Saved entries
——————————
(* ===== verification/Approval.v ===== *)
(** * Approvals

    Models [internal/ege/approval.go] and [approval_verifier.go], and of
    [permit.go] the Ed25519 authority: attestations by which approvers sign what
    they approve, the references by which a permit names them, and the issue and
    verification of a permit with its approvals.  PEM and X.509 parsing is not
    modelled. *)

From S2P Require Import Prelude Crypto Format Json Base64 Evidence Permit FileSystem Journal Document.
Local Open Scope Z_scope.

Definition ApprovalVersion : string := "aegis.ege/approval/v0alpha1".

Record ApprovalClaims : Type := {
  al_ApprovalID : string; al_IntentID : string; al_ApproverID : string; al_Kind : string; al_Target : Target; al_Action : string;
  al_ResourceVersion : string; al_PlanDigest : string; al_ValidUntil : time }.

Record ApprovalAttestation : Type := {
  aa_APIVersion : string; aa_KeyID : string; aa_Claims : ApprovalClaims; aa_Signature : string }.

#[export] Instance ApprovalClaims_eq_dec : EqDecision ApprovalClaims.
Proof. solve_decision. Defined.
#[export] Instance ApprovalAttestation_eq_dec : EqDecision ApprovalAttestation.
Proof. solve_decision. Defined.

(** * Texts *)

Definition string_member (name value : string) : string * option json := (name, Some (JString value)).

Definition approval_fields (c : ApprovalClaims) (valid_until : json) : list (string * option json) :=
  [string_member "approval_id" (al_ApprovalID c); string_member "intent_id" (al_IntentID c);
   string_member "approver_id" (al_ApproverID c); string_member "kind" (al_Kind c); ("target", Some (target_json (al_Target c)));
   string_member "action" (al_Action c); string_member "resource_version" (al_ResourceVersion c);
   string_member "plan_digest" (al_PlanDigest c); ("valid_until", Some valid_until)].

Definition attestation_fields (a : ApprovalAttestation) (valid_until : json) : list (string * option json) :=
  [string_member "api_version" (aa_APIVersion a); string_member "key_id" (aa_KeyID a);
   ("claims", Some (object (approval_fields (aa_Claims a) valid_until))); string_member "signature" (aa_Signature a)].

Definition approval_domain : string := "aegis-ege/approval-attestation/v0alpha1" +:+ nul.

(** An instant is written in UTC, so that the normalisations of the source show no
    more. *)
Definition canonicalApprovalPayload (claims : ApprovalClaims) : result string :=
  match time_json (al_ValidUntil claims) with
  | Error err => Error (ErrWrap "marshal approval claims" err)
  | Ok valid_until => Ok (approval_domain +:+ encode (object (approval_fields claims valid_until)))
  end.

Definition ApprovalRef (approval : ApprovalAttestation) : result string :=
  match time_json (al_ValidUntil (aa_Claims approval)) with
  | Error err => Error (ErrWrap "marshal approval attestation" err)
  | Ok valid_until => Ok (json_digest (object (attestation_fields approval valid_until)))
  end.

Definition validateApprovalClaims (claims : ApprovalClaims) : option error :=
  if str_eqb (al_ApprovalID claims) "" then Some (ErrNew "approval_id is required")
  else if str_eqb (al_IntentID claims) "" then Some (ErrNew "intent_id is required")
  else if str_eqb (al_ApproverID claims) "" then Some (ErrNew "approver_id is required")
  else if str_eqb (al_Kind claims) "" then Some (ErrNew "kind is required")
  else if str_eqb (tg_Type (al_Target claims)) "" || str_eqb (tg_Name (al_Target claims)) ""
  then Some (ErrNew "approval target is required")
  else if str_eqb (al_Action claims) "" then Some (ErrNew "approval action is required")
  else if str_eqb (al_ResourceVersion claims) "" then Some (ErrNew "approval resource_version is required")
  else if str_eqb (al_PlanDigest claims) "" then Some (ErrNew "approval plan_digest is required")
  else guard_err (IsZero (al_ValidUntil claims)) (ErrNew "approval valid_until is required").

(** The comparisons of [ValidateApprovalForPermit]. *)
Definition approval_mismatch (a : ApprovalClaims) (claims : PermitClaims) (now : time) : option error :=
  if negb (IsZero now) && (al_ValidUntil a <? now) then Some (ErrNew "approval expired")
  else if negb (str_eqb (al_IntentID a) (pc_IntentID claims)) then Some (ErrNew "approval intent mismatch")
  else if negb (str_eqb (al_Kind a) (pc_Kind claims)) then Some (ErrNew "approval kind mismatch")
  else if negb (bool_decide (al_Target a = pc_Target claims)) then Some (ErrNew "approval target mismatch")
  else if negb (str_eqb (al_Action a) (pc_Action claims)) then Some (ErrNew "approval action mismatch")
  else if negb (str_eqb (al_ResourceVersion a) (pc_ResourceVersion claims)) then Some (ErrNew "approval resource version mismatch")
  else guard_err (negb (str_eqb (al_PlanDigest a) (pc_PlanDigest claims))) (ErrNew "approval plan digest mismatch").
——————————
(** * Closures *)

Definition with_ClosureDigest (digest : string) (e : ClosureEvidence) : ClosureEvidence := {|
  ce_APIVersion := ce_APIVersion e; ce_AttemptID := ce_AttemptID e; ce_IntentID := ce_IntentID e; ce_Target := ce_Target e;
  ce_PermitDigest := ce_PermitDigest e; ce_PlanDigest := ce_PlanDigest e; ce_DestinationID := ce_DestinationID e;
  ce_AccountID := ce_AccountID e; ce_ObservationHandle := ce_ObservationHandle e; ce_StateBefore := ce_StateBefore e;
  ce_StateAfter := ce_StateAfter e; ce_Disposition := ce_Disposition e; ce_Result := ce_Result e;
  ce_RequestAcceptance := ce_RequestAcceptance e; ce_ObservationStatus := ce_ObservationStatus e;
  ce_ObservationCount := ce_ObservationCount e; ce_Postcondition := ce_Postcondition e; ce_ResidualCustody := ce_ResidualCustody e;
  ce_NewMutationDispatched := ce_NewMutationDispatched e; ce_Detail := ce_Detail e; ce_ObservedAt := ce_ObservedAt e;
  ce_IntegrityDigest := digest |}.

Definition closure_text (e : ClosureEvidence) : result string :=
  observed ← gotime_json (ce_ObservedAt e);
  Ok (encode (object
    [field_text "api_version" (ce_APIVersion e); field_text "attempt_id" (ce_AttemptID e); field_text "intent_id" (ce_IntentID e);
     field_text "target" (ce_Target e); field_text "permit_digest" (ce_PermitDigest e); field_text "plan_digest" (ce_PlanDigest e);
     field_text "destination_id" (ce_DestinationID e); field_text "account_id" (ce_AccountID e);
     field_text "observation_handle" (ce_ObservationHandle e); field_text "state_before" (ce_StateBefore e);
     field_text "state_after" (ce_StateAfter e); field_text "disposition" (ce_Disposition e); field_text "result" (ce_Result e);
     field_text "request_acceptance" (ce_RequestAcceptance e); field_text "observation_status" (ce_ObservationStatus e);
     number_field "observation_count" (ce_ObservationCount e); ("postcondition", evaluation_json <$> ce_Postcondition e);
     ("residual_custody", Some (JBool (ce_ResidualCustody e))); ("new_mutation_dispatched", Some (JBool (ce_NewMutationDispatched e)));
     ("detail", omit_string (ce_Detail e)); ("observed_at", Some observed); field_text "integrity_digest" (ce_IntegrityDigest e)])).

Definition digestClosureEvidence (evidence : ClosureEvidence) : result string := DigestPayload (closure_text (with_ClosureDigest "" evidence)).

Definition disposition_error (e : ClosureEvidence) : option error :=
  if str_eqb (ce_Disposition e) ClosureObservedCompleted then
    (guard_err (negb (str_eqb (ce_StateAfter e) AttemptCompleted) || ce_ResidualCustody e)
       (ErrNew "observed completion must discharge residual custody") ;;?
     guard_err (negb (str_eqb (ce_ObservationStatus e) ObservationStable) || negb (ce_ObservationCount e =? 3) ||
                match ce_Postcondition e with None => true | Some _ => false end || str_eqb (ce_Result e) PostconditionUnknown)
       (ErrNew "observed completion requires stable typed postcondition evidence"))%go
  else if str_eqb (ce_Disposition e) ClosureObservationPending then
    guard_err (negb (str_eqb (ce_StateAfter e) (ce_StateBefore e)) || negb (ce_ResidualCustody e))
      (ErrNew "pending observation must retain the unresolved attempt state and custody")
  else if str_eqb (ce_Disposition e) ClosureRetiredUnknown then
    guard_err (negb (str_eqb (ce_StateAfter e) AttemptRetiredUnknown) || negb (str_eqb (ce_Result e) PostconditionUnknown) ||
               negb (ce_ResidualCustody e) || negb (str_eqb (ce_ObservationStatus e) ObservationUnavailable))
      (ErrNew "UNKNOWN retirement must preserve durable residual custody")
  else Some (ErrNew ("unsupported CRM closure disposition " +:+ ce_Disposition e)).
——————————
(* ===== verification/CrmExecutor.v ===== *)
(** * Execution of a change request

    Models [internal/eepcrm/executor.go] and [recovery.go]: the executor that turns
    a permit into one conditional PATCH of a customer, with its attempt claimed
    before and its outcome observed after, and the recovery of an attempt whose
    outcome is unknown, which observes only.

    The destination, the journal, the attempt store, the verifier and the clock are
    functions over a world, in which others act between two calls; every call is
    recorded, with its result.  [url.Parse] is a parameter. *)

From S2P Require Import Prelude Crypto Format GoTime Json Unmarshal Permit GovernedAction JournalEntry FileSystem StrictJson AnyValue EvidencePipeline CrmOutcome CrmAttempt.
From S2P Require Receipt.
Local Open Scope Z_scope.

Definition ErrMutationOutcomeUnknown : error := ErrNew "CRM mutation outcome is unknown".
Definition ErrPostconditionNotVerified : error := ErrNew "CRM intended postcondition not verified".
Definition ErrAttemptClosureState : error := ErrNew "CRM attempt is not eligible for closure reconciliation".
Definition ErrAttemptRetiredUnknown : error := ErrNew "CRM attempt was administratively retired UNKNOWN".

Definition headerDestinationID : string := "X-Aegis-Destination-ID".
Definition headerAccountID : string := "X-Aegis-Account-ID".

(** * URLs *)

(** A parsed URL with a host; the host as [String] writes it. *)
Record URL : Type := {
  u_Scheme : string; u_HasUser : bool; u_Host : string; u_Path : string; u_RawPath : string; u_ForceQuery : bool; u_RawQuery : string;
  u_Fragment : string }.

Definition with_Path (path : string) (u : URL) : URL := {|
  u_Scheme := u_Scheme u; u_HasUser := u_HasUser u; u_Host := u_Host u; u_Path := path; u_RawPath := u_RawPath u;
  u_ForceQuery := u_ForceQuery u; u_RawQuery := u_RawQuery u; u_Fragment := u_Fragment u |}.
——————————
Task prompt:
Every line above from the line with "(* ===== verification/Approval.v ===== *)" to the line with "Record ApprovalClaims : Type", both included, must be reproduced exactly, and no other line may appear.

Response area:
(* ===== verification/Approval.v ===== *)
(** * Approvals

    Models [internal/ege/approval.go] and [approval_verifier.go], and of
    [permit.go] the Ed25519 authority: attestations by which approvers sign what
    they approve, the references by which a permit names them, and the issue and
    verification of a permit with its approvals.  PEM and X.509 parsing is not
    modelled. *)

From S2P Require Import Prelude Crypto Format Json Base64 Evidence Permit FileSystem Journal Document.
Local Open Scope Z_scope.

Definition ApprovalVersion : string := "aegis.ege/approval/v0alpha1".

Record ApprovalClaims : Type := {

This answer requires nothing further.